A dedicated environment
Spurring South Korean trade and inward FDI is its business-friendly climate. Ranked fifth in the World Bank’s Doing Business survey, the country offers one of the lowest tax rates in the OECD, a diversified export market, strong intellectual property rights, low labour costs and several free economic zones. South Korea has free-trade agreements with 52 countries, representing 73.5% of the global economy, and markets itself as a stable and transparent launchpad for companies seeking opportunities in China or Japan. According to Kotra: “Korea aims to act as a linchpin connecting the fullest possible integrated trading market in east Asia… and intends to increase its commitment to trade liberalisation by engaging in multilateral negotiations under the World Trade Organization.”
Government incentives include 100% income and corporate tax reduction for companies operating in free economic zones in many industries. The country's infrastructure is modern and reliable, grants are provided for research, and transport hubs are widely accessible. “With China’s rise, there is competition to become the business hub of north-east Asia,” says Mr Chun. “Korea’s free zones are very well connected through logistics hubs – Incheon Airport, Busan port, highway expressways and the KTS railway.
“All of Korea’s free zones are trying to improve living conditions; they maintain a balance between industrial, logistics, and living sides." South Korea hosts 335.8-square-kilometres-worth of free zones, and to date, they have attracted nearly $10bn in reported FDI.

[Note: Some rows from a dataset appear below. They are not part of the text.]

(** What is left of a text in a buffer of [size] when a cut text counts as none. *)
Definition or_empty (size : Z) (text : string) : list Z :=
  let l := bytes_of_string text in if size <=? zlen l then [] else l.

Definition dst_type (ctx : exec_ctx) (dst : Z) : M Z := must (f_reg_types (cx_f ctx) @! dst).

Definition text_result (ctx : exec_ctx) (dst size : Z) (text : string) : M () :=
  t ← dst_type ctx dst;
  b ← new_bytes t (or_empty size text);
  vm_store_ptr (cx_rf ctx) dst b.

Definition native_math_sqrt (ctx : exec_ctx) (dst arg : Z) : M () :=
  x ← vm_load_f64 (cx_rf ctx) arg;
  vm_store_f64 (cx_rf ctx) dst
    (encode binary64 nan64 (SFsqrt (f_prec binary64) (f_emax binary64) (decode binary64 x))).

Definition native_i32_to_bytes (ctx : exec_ctx) (dst arg : Z) : M () :=
  x ← vm_load_u32 (cx_rf ctx) arg; text_result ctx dst 16 (show_i (i32 x)).

Definition native_f64_to_bytes (ctx : exec_ctx) (dst arg : Z) : M () :=
  x ← vm_load_f64 (cx_rf ctx) arg; text_result ctx dst 64 (show_g (decode binary64 x)).

Definition native_f64_is_nan (ctx : exec_ctx) (dst arg : Z) : M () :=
  x ← vm_load_f64 (cx_rf ctx) arg;
  vm_store_u32 (cx_rf ctx) dst (Z.b2z (is_nan (decode binary64 x))).

Definition native_f64_is_infinite (ctx : exec_ctx) (dst arg : Z) : M () :=
  x ← vm_load_f64 (cx_rf ctx) arg;
  vm_store_u32 (cx_rf ctx) dst (Z.b2z (is_inf (decode binary64 x))).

Dedicated support services are also available to foreign investors; Kotra’s Invest Korea agency offers a one-stop service for everything from pre-investment guidance to aftercare. Moreover, South Korea is a family-friendly environment, with numerous English-language and international schools and institutions.
US-based multinational Kimberly-Clark has been operating in South Korea for more than 40 years. Hari Nair, former global managing director at Kimberly-Clark’s global innovation centre, says of the country’s positive business environment: “First and foremost, Korea respects intellectual property rights and that creates a fertile environment to develop innovations. While other countries provide the same benefit, what makes Korea unique are excellent digital connectivity and infrastructure for doing business."
Some cite a lack of English speakers in the South Korean work force as being problematic. Kimberly-Clark, like many multinationals in the country, offers language training for its employees to overcome this challenge. “Korea has been providing us with excellent talent who are in global leadership positions. While some would say language is a challenge, I have found that there is more than adequate support in all business matters,” adds Mr Nari.
“The best thing about working and living in Korea is the opportunity to live in the ‘future’,” he says. “Living in Korea in many ways provides a glimpse of how the world will look in 10 to 15 years. The efficiency and speed at which commerce and trade happens is second to none. It's a friendly, clean and safe place, offering a sense of security for your family.”